(* ===== verification/Bag.v ===== *)
(** * Multisets of votes (package [utils/bag])

    [utils/bag/bag.go]: a map from elements to positive counts with a cached
    size and the set of elements that met a threshold.  Counts are [int]s that
    number the votes of a poll (at most [K]); they are integers here. *)
From S2P Require Import Prelude.

Record Bag (T : Type) `{Countable T} : Type := mkBag {
  counts : gmap T Z;
  size : Z;
  threshold : Z;
  metThreshold : gset T;
}.
Arguments mkBag {T _ _} _ _ _ _.
Arguments counts {T _ _} _.
Arguments size {T _ _} _.
Arguments threshold {T _ _} _.
Arguments metThreshold {T _ _} _.

Section Bag.
Context `{Countable T, !MapRange T}.
Implicit Types b : Bag T.

(** The zero value [Bag[T]{}]. *)
Definition empty_bag : Bag T := mkBag ∅ 0 0 ∅.

(** [Count] *)
Definition Count b (elt : T) : Z := default 0 (counts b !! elt).

(** [Len] *)
Definition Len b : Z := size b.

(** [AddCount]; [init] only allocates the map. *)
Definition AddCount b (elt : T) (count : Z) : Bag T :=
  if count <=? 0 then b else
  let totalCount := Count b elt + count in
  mkBag (<[elt := totalCount]> (counts b)) (size b + count) (threshold b)
    (if threshold b <=? totalCount then {[elt]} ∪ metThreshold b else metThreshold b).

(** [Add] *)
Definition Add b (elts : list T) : Bag T := foldl (λ b elt, AddCount b elt 1) b elts.

(** [Of] *)
Definition Of (elts : list T) : Bag T := Add empty_bag elts.

(** [SetThreshold] *)
Definition SetThreshold b (th : Z) : Bag T :=
  if threshold b =? th then b else
  mkBag (counts b) (size b) th
    (foldl (λ met '(vote, count), if th <=? count then {[vote]} ∪ met else met) ∅
       (map_range (counts b))).

(** [List] *)
Definition List b : list T := (map_range (counts b)).*1.

(** [Equals] *)
Definition Equals b other : bool :=
  (size b =? size other) && bool_decide (counts b = counts other).

(** [Mode]; [zero] is the zero value of [T]. *)
Definition Mode (zero : T) b : T * Z :=
  foldl (λ '(mode, modeFreq) '(elt, count),
           if modeFreq <? count then (elt, count) else (mode, modeFreq))
    (zero, 0) (map_range (counts b)).

(** [Threshold] *)
Definition Threshold b : gset T := metThreshold b.

(** [Filter] *)
Definition Filter (filterFunc : T → bool) b : Bag T :=
  foldl (λ newBag '(vote, count), if filterFunc vote then AddCount newBag vote count else newBag)
    empty_bag (map_range (counts b)).

(** [Split]: the elements for which [splitFunc] is false, then those for which
    it is true. *)
Definition Split (splitFunc : T → bool) b : Bag T * Bag T :=
  foldl (λ '(votes0, votes1) '(vote, count),
           if splitFunc vote then (votes0, AddCount votes1 vote count)
           else (AddCount votes0 vote count, votes1))
    (empty_bag, empty_bag) (map_range (counts b)).

(** [Remove] *)
Definition Remove b (elt : T) : Bag T :=
  mkBag (delete elt (counts b)) (size b - Count b elt) (threshold b) (metThreshold b).

(** [Clone] *)
Definition Clone b : Bag T :=
  foldl (λ clone '(id, count), AddCount clone id count) empty_bag (map_range (counts b)).
(** ** Pushing the votes *)

Lemma Pop_spec (l : gset ID) :
  match Pop l with
  | None => l = ∅
  | Some (e, l') => e ∈ l ∧ l' = l ∖ {[e]}
  end.
Proof.
  unfold Pop. destruct (map_range (gset_to_gmap () l)) as [|[e []] r] eqn:Hr.
  - apply (f_equal (λ r, list_to_map r : gmap ID ())) in Hr. rewrite map_range_to_map in Hr.
    apply set_eq. intros x. split; [|set_solver]. intros Hx.
    assert (gset_to_gmap () l !! x = Some ()) as Hl by (by rewrite lookup_gset_to_gmap_Some).
    rewrite Hr in Hl. done.
  - split; [|done]. assert ((e, ()) ∈ map_range (gset_to_gmap () l)) as He by (rewrite Hr; set_solver).
    apply elem_of_map_range, lookup_gset_to_gmap_Some in He. tauto.
Qed.

Context (kahn0 : gmap ID kahnNode) (leaves0 : gset ID) (seen : list ID).
Context (Hkahn : kahn_inv seen None kahn0 leaves0) (Hseen : NoDup seen)
  (Hall : ∀ c, 0 < Count voteBag c → c ∈ seen).

#[local] Abbreviation own := (Count voteBag).

(** The votes for a block and its descendants, and those for its descendants. *)
Definition total (x : ID) : Z := transitive parents rank seen own x.

Definition kids (x : ID) : list ID := elements (dom (filter (λ cp : ID * ID, cp.2 = x) parents)).

Definition below (x : ID) : Z := sum_over total (kids x).

Lemma elem_of_kids c x : c ∈ kids x ↔ parents !! c = Some x.
Proof.
  unfold kids. rewrite elem_of_elements, elem_of_dom. split.
  - intros [p [Hp Heq]%map_lookup_filter_Some]. simpl in Heq. by subst.
  - intros Hp. exists x. by apply map_lookup_filter_Some.
Qed.

Lemma kids_NoDup x : NoDup (kids x).
Proof. unfold kids. apply NoDup_elements. Qed.

Lemma own_nonneg c : 0 ≤ own c.
Proof. by apply Count_nonneg. Qed.

Lemma own_unseen c : (c ∉ seen) → own c = 0.
Proof. intros Hc. pose proof (own_nonneg c). destruct (Z.eq_dec (own c) 0); [done|]. destruct Hc. apply Hall. lia. Qed.

Lemma total_below x : total x = own x + below x.
Proof.
  unfold total. rewrite (transitive_children parents rank parents_rank _ _ x (kids x)); try done.
  - unfold below. destruct (decide (x ∈ seen)); [done|]. by rewrite own_unseen.
  - apply kids_NoDup.
  - intros c. apply elem_of_kids.
  - intros c y Hc _ _. by apply elem_of_kids.
Qed.

Lemma total_nonneg x : 0 ≤ total x.
Proof. apply transitive_nonneg. intros y _. apply own_nonneg. Qed.

Lemma below_nonneg x : 0 ≤ below x.
Proof. apply sum_over_nonneg. intros c _. apply total_nonneg. Qed.

(** The sorted blocks are closed under ancestors, and hold every strict ancestor
    of a voted block. *)
Lemma sorted_ancestors x y : y ∈ dom kahn0 → x ∈ anc y → x ∈ dom kahn0.
Proof.
  revert y. apply (forest_ind parents rank parents_rank (λ y, y ∈ dom kahn0 → x ∈ anc y → x ∈ dom kahn0)).
  intros y IH Hy. rewrite (ancestors_eq parents rank parents_rank). intros [->|Hx]%elem_of_cons; [done|].
  destruct (parents !! y) as [p|] eqn:Hp; [|by apply not_elem_of_nil in Hx].
  apply (IH p eq_refl); [by apply (ki_closed _ _ _ _ Hkahn y p)|done].
Qed.

Lemma voted_ancestors x y : y ∈ seen → x ∈ anc y → x ≠ y → x ∈ dom kahn0.
Proof.
  intros Hy Hx Hne. rewrite (ancestors_eq parents rank parents_rank) in Hx.
  apply elem_of_cons in Hx as [?|Hx]; [done|].
  destruct (parents !! y) as [p|] eqn:Hp; [|by apply not_elem_of_nil in Hx].
  eapply sorted_ancestors; [|exact Hx]. by apply (ki_seen _ _ _ _ Hkahn y).
Qed.

Lemma total_unsorted c : (c ∉ dom kahn0) → total c = own c.
Proof.
  intros Hc. unfold total, transitive.
  rewrite (sum_over_ext _ (λ y, if decide (y = c) then own y else 0)).
  - rewrite (sum_over_single own) by done. case_decide; [done|by rewrite own_unseen].
  - intros y Hy. unfold above. destruct (decide (y = c)) as [->|Hne].
    + rewrite decide_True by apply (ancestors_self parents rank parents_rank). lia.
    + rewrite decide_False; [lia|]. intros Hin. apply Hc. by apply (voted_ancestors c y).
Qed.

(** The children of [x] among the sorted blocks that are not yet processed. *)
Definition pending (done : gset ID) (x : ID) : Z :=
  sum_over (λ c, if decide (parents !! c = Some x ∧ c ∉ done) then 1 else 0) (elements (dom kahn0)).

(** What [pushVotes] maintains once it has processed the blocks of [order], the
    latest at the head: the stack it built, and the votes still to push. *)
Record push_order (order : list ID) (stack : list votes) : Prop := {
  po_nodup : NoDup order;
  po_order x : x ∈ order → x ∈ dom kahn0;
  po_children c x : x ∈ order → parents !! c = Some x → c ∈ dom kahn0 → c ∈ order;
  po_sorted l1 y l2 x : order = l1 ++ y :: l2 → parents !! y = Some x → x ∈ order → x ∈ l1;
  po_stack : map vt_parentID stack =
    reverse (filter (λ x, AlphaPreference (ts_params ts) ≤ below x) order);
  po_bags vt : vt ∈ stack → bag_ok (vt_votes vt) ∧
    ∀ c, Count (vt_votes vt) c = if decide (parents !! c = Some (vt_parentID vt)) then total c else 0;
}.

Record push_state (order : list ID) kahn leaves : Prop := {
  ps_dom : dom kahn = dom kahn0;
  ps_degree x k : kahn !! x = Some k → kn_inDegree k = pending (list_to_set order) x;
  ps_leaves x : x ∈ leaves ↔ x ∈ dom kahn0 ∧ (x ∉ order) ∧ pending (list_to_set order) x = 0;
  ps_bag x k : kahn !! x = Some k → bag_ok (kn_votes k);
  ps_votes x k c : kahn !! x = Some k →
    Count (kn_votes k) c =
      if decide (parents !! c = Some x) then own c + (if decide (c ∈ order) then below c else 0) else 0;
}.

Lemma pending_nonneg order x : 0 ≤ pending (list_to_set order) x.
Proof. apply sum_over_nonneg. intros. case_decide; lia. Qed.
- - - - -
In the entries, the line containing "Lemma pending_nonneg order" and every line after it through the last are to be duplicated exactly, and no other line is to be included.

Lemma pending_nonneg order x : 0 ≤ pending (list_to_set order) x.
Proof. apply sum_over_nonneg. intros. case_decide; lia. Qed.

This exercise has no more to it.